Today I want to talk about autism and reading, specifically how Jack and Lily learnt how to read. Jack starting school life at a SEN school, before moving to a school specifically for Autism. Whilst Lily is at a mainstream school. So there School life is very different.
Jack was never expected to do anything academically, and had proved people wrong. With how much he has actually been able to do. Parents of school aged children here in the UK, I’m sure will know all about reading diaries. And the Biff, Chip and Kipper books. Other parts of the world I’m sure will have something similar. We never had any of that with Jack. He’s never had homework, or been given reading books to do.

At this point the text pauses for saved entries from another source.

(* ===== verification/UnitTestsConfig.v ===== *)
(** * The program's unit tests: the configuration

    The tests of [config.rs].  Each starts from a TOML document; what
    [toml::from_str] and the derived deserializer make of a document is a
    parameter of [from_str], and the tests are proved for every reader that reads
    the thirteen documents below as TOML and the [#[serde(default)]] attributes
    say. *)

From S2P Require Import Prelude.
From S2P Require Import Text.
From S2P Require Import Env.
From S2P Require Import Metrics.
From S2P Require Import Config.
From S2P Require Import UnitTests.

(** [str::contains] *)
Fixpoint str_contains (s needle : string) : bool :=
  String.prefix needle s ||
  match s with EmptyString => false | String _ s => str_contains s needle end.

(* ------------------------------------------------------------------ *)
(** ** The documents *)

(** The raw string literal with these lines between its delimiters. *)
Definition doc (ls : list string) : string :=
  String.concat Metrics.newline (EmptyString :: ls ++ [EmptyString]).

(** A quoted string, and a key bound to one. *)
Definition quoted (s : string) : string := Metrics.quote +:+ s +:+ Metrics.quote.
Definition bound (key value : string) : string := key +:+ " = " +:+ quoted value.

Definition SAMPLE_CONFIG : string := doc [
  "[router]";
  "local_as = 65001";
  bound "router_id" "10.0.0.1";
  bound "listen" "0.0.0.0:179";
  "hold_time = 90";
  EmptyString;
  "[[neighbors]]";
  bound "addr" "192.168.1.2";
  "remote_as = 65002";
  bound "description" "Upstream provider";
  bound "import_policy" "import-from-upstream";
  EmptyString;
  "[[neighbors]]";
  bound "addr" "10.0.0.2";
  "remote_as = 65001";
  bound "description" "iBGP peer";
  "route_reflector_client = true";
  EmptyString;
  "[policy]";
  "[[policy.prefix_lists]]";
  bound "name" "allowed-prefixes";
  "entries = [";
  "    { " +:+ bound "action" "permit" +:+ ", " +:+ bound "prefix" "10.0.0.0/8" +:+ " },";
  "    { " +:+ bound "action" "permit" +:+ ", " +:+ bound "prefix" "172.16.0.0/12" +:+
    ", ge = 24, le = 32 },";
  "    { " +:+ bound "action" "deny" +:+ ",   " +:+ bound "prefix" "0.0.0.0/0" +:+ " },";
  "]";
  EmptyString;
  "[[policy.community_lists]]";
  bound "name" "no-export-comms";
  "communities = [" +:+ quoted "no-export" +:+ ", " +:+ quoted "65001:100" +:+ "]"].

(** The lines of a [router] table and of an element of [neighbors]. *)
Definition router_lines (local_as router_id : string) : list string :=
  ["[router]"; "local_as = " +:+ local_as; bound "router_id" router_id].

Definition neighbor_lines (addr remote_as : string) : list string :=
  [EmptyString; "[[neighbors]]"; bound "addr" addr; "remote_as = " +:+ remote_as].

Definition minimal_doc : string := doc (router_lines "65000" "1.2.3.4").
Definition hold_time_doc : string := doc (router_lines "65000" "1.2.3.4" ++ ["hold_time = 2"]).
Definition zero_as_doc : string := doc (router_lines "0" "1.2.3.4").
Definition unspecified_doc : string := doc (router_lines "65000" "0.0.0.0").
Definition broadcast_doc : string := doc (router_lines "65000" "255.255.255.255").
Definition loopback_doc : string := doc (router_lines "65000" "127.0.0.1").
Definition duplicate_doc : string :=
  doc (router_lines "65000" "1.2.3.4" ++ neighbor_lines "10.0.0.1" "65001" ++
       neighbor_lines "10.0.0.1" "65002").
Definition zero_remote_as_doc : string :=
  doc (router_lines "65000" "1.2.3.4" ++ neighbor_lines "10.0.0.1" "0").
Definition keepalive_doc : string :=
  doc (router_lines "65000" "1.2.3.4" ++ ["hold_time = 90"; "keepalive_interval = 100"]).
Definition password_doc (pw : string) : string :=
  doc (router_lines "65000" "1.2.3.4" ++ neighbor_lines "10.0.0.1" "65001" ++
       [bound "md5_password" pw]).

(** ["x".repeat(81)] *)
Definition long_pw : string := String.concat EmptyString (replicate 81 "x").

(* ------------------------------------------------------------------ *)
(** ** What the documents say *)

Definition router (local_as : Z) (router_id : Ipv4Addr) : RouterConfig.t :=
  RouterConfig.mk local_as router_id default_listen default_hold_time None.

Definition neighbor (addr : Ipv4Addr) (remote_as : Z) (md5_password : option string) :
    NeighborConfig.t :=
  NeighborConfig.mk (V4 addr) remote_as None None false None None md5_password.

Definition no_policy : PolicyConfig.t := PolicyConfig.mk [] [].

Definition sample : Config.t := {|
  Config.router := RouterConfig.mk 65001 (ipv4 10 0 0 1) default_listen 90 None;
  Config.neighbors := [
    NeighborConfig.mk (V4 (ipv4 192 168 1 2)) 65002 None (Some "Upstream provider") false
      (Some "import-from-upstream") None None;
    NeighborConfig.mk (V4 (ipv4 10 0 0 2)) 65001 None (Some "iBGP peer") true None None None];
  Config.policy := PolicyConfig.mk
    [PrefixList.mk "allowed-prefixes" [
       PrefixListEntry.mk FilterAction.Permit "10.0.0.0/8" None None;
       PrefixListEntry.mk FilterAction.Permit "172.16.0.0/12" (Some 24%Z) (Some 32%Z);
       PrefixListEntry.mk FilterAction.Deny "0.0.0.0/0" None None]]
    [CommunityList.mk "no-export-comms" ["no-export"; "65001:100"]]
|}.

Definition with_neighbors (ns : list NeighborConfig.t) : Config.t :=
  Config.mk (router 65000 (ipv4 1 2 3 4)) ns no_policy.

Definition with_router (r : RouterConfig.t) : Config.t := Config.mk r [] no_policy.

(** Each document with the configuration it describes. *)
Definition documents : list (string * Config.t) := [
  (SAMPLE_CONFIG, sample);
  (minimal_doc, with_neighbors []);
  (hold_time_doc, with_router (RouterConfig.mk 65000 (ipv4 1 2 3 4) default_listen 2 None));
  (zero_as_doc, with_router (router 0 (ipv4 1 2 3 4)));
  (unspecified_doc, with_router (router 65000 (ipv4 0 0 0 0)));
  (broadcast_doc, with_router (router 65000 (ipv4 255 255 255 255)));
  (loopback_doc, with_router (router 65000 (ipv4 127 0 0 1)));
  (duplicate_doc, with_neighbors [neighbor (ipv4 10 0 0 1) 65001 None; neighbor (ipv4 10 0 0 1) 65002 None]);
  (zero_remote_as_doc, with_neighbors [neighbor (ipv4 10 0 0 1) 0 None]);
  (keepalive_doc,
     with_router (RouterConfig.mk 65000 (ipv4 1 2 3 4) default_listen 90 (Some 100%Z)));
  (password_doc "secret", with_neighbors [neighbor (ipv4 10 0 0 1) 65001 (Some "secret")]);
  (password_doc EmptyString, with_neighbors [neighbor (ipv4 10 0 0 1) 65001 (Some EmptyString)]);
  (password_doc long_pw, with_neighbors [neighbor (ipv4 10 0 0 1) 65001 (Some long_pw)])
].

(** The reader that knows these documents and no other. *)
Definition read_documents (s : string) : option Config.t :=
  snd <$> List.find (λ dc, bool_decide (dc.1 = s)) documents.

(* ------------------------------------------------------------------ *)
(** ** The tests *)

Section config_tests.
(** [toml::from_str], and the text of an error that is not [validate]'s. *)
Context (toml_from_str : string → option Config.t) (error_text : LoadError → string).

(** [result.unwrap_err().to_string()] *)
Definition unwrap_err_text {A} (o : outcome LoadError A) : io string :=
  match o with
  | Err (Invalid e) => mret (ConfigError.to_string e)
  | Err e => mret (error_text e)
  | _ => panic
  end.

(** [assert!(result.is_err())] *)
Definition assert_is_err {A} (o : outcome LoadError A) : io unit :=
  match o with Err _ => mret tt | Ok _ | Panic => panic | Diverge => λ _, Diverge end.

Definition test_parse_full_config : io unit :=
  cfg ← unwrap_ok (from_str toml_from_str SAMPLE_CONFIG);
  _ ← assert_eq cfg.(Config.router).(RouterConfig.local_as) 65001%Z;
  _ ← assert_eq cfg.(Config.router).(RouterConfig.router_id) (ipv4 10 0 0 1);
  _ ← assert_eq cfg.(Config.router).(RouterConfig.hold_time) 90%Z;
  _ ← assert_eq (length cfg.(Config.neighbors)) 2;
  n0 ← at_index cfg.(Config.neighbors) 0;
  _ ← assert_eq n0.(NeighborConfig.remote_as) 65002%Z;
  n1 ← at_index cfg.(Config.neighbors) 1;
  _ ← assert n1.(NeighborConfig.route_reflector_client);
  _ ← assert_eq (length cfg.(Config.policy).(PolicyConfig.prefix_lists)) 1;
  l0 ← at_index cfg.(Config.policy).(PolicyConfig.prefix_lists) 0;
  _ ← assert_eq (length l0.(PrefixList.entries)) 3;
  assert_eq (length cfg.(Config.policy).(PolicyConfig.community_lists)) 1.

Definition test_minimal_config : io unit :=
  cfg ← unwrap_ok (from_str toml_from_str minimal_doc);
  _ ← assert_eq cfg.(Config.router).(RouterConfig.local_as) 65000%Z;
  assert (length cfg.(Config.neighbors) =? 0).

Definition test_invalid_hold_time : io unit :=
  assert_is_err (from_str toml_from_str hold_time_doc).

Definition test_invalid_as : io unit :=
  assert_is_err (from_str toml_from_str zero_as_doc).

Definition test_invalid_router_id_unspecified : io unit :=
  err ← unwrap_err_text (from_str toml_from_str unspecified_doc);
  assert (str_contains err "0.0.0.0").

Definition test_invalid_router_id_broadcast : io unit :=
  assert_is_err (from_str toml_from_str broadcast_doc).

Definition test_invalid_router_id_loopback : io unit :=
  assert_is_err (from_str toml_from_str loopback_doc).

Definition test_duplicate_neighbor : io unit :=
  err ← unwrap_err_text (from_str toml_from_str duplicate_doc);
  assert (str_contains err "duplicate").

Definition test_neighbor_zero_remote_as : io unit :=
  assert_is_err (from_str toml_from_str zero_remote_as_doc).

Definition test_invalid_keepalive_interval : io unit :=
  err ← unwrap_err_text (from_str toml_from_str keepalive_doc);
  assert (str_contains err "keepalive_interval").

Definition test_md5_password_valid : io unit :=
  cfg ← unwrap_ok (from_str toml_from_str (password_doc "secret"));
  n0 ← at_index cfg.(Config.neighbors) 0;
  assert_eq n0.(NeighborConfig.md5_password) (Some "secret").

Definition test_md5_password_empty_rejected : io unit :=
  err ← unwrap_err_text (from_str toml_from_str (password_doc EmptyString));
  assert (str_contains err "md5_password").

Definition test_md5_password_too_long_rejected : io unit :=
  err ← unwrap_err_text (from_str toml_from_str (password_doc long_pw));
  assert (str_contains err "md5_password").

(** The tests of this file. *)
Definition config_suite : list (string * io unit) := [
  ("config::test_parse_full_config", test_parse_full_config);
  ("config::test_minimal_config", test_minimal_config);
  ("config::test_invalid_hold_time", test_invalid_hold_time);
  ("config::test_invalid_as", test_invalid_as);
  ("config::test_invalid_router_id_unspecified", test_invalid_router_id_unspecified);
  ("config::test_invalid_router_id_broadcast", test_invalid_router_id_broadcast);
  ("config::test_invalid_router_id_loopback", test_invalid_router_id_loopback);
  ("config::test_duplicate_neighbor", test_duplicate_neighbor);
  ("config::test_neighbor_zero_remote_as", test_neighbor_zero_remote_as);
  ("config::test_invalid_keepalive_interval", test_invalid_keepalive_interval);
  ("config::test_md5_password_valid", test_md5_password_valid);
  ("config::test_md5_password_empty_rejected", test_md5_password_empty_rejected);
  ("config::test_md5_password_too_long_rejected", test_md5_password_too_long_rejected)
].

(** With a reader that reads the documents, each test starts from the
    configuration its document describes. *)
Context (Hreads : ∀ d cfg, (d, cfg) ∈ documents → toml_from_str d = Some cfg).

Lemma from_str_document d cfg :
  read_documents d = Some cfg →
  from_str toml_from_str d = (_ ← map_err Invalid (Config.validate cfg); Ok cfg).
Proof.
  intros ([d' c]&[Hin Hd]%List.find_some&->)%fmap_Some. apply bool_decide_eq_true in Hd as <-.
  apply list_elem_of_In, Hreads in Hin. unfold from_str. cbn [fst snd]. by rewrite Hin.
Qed.

Lemma config_suite_passes e : Forall (λ nt, passes e nt.2 = true) config_suite.
Proof.
  unfold config_suite, test_parse_full_config, test_minimal_config, test_invalid_hold_time,
    test_invalid_as, test_invalid_router_id_unspecified, test_invalid_router_id_broadcast,
    test_invalid_router_id_loopback, test_duplicate_neighbor, test_neighbor_zero_remote_as,
    test_invalid_keepalive_interval, test_md5_password_valid, test_md5_password_empty_rejected,
    test_md5_password_too_long_rejected.
  repeat (apply Forall_cons; split;
    [erewrite from_str_document by (vm_compute; reflexivity); vm_compute; reflexivity|]).
  by apply Forall_nil.
Qed.
End config_tests.

(** [read_documents] reads them all. *)
Lemma read_documents_reads d cfg : (d, cfg) ∈ documents → read_documents d = Some cfg.
Proof.
  assert (Forall (λ dc, read_documents dc.1 = Some dc.2) documents) as Hall.
  { unfold documents. repeat (apply Forall_cons; split; [vm_compute; reflexivity|]). by apply Forall_nil. }
  rewrite Forall_forall in Hall. apply (Hall (d, cfg)).
Qed.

He can read though, something that came out of the blue, a few years ago now. He still has no set reading work though, as making it school work would be counter productive. We just allowed him to read at his own pace. The main place he was reading was on computer games, or the internet. He’d always be asking for things to be read for him, then one day I realised he’d stopped asking. With no external pressure, and because he wanted too, he had basically taught himself.
Making progress with Lily
That last bit is the very important point I want to make with this post. Lily has the reading diary, the spelling tests and the homework. This is the area that has been the cause of the problems we’ve had, with Lily and school. Reading and writing is something that Lily finds very difficult, and has caused her a lot of anxiety.
During the months of lockdown, we didn’t put any pressure on her to read. I’m general we didn’t do a huge amount of structured homeschooling. We did lots of different activities that were just part of the day. Not making a big point of this being school time, and putting pressure on it. It was a stressful enough time anyway, without adding more stress to everyone.
I know Natalie was especially worried about Lily falling even further behind. Fast forward to Lily coming home for the first time with a new reading book, and she sat with Mum and confidently read through the book first time. This has NEVER happened before. It would take a whole week, for Lily to get to grips with a book. We are talking roughly 15 pages, with 4 lines to a page maximum. The next when she came, I found her in her bedroom reading through a new book by herself. It was one of those parenting moments, where you are just bursting with pride.
SEN children learn at their own pace
When you have a child with special educational needs, one of the first things you have to come to terms with. Is that they won’t follow the rule book of expectations. The certain points children are supposed to be at, for each school year aren’t important. If you have family and friends with children the same age, who are way ahead. Or have younger children who over take yours, then try not to worry about it.
I know it’s natural to worry, as we all want the best for our children. But it doesn’t do anyone any good, trust me, I have been there. So whether it’s autism and reading, or any other type of school work. Give your child the support they need, without piling on the pressure. Then they will achieve the best that they can, and whatever that is, is great.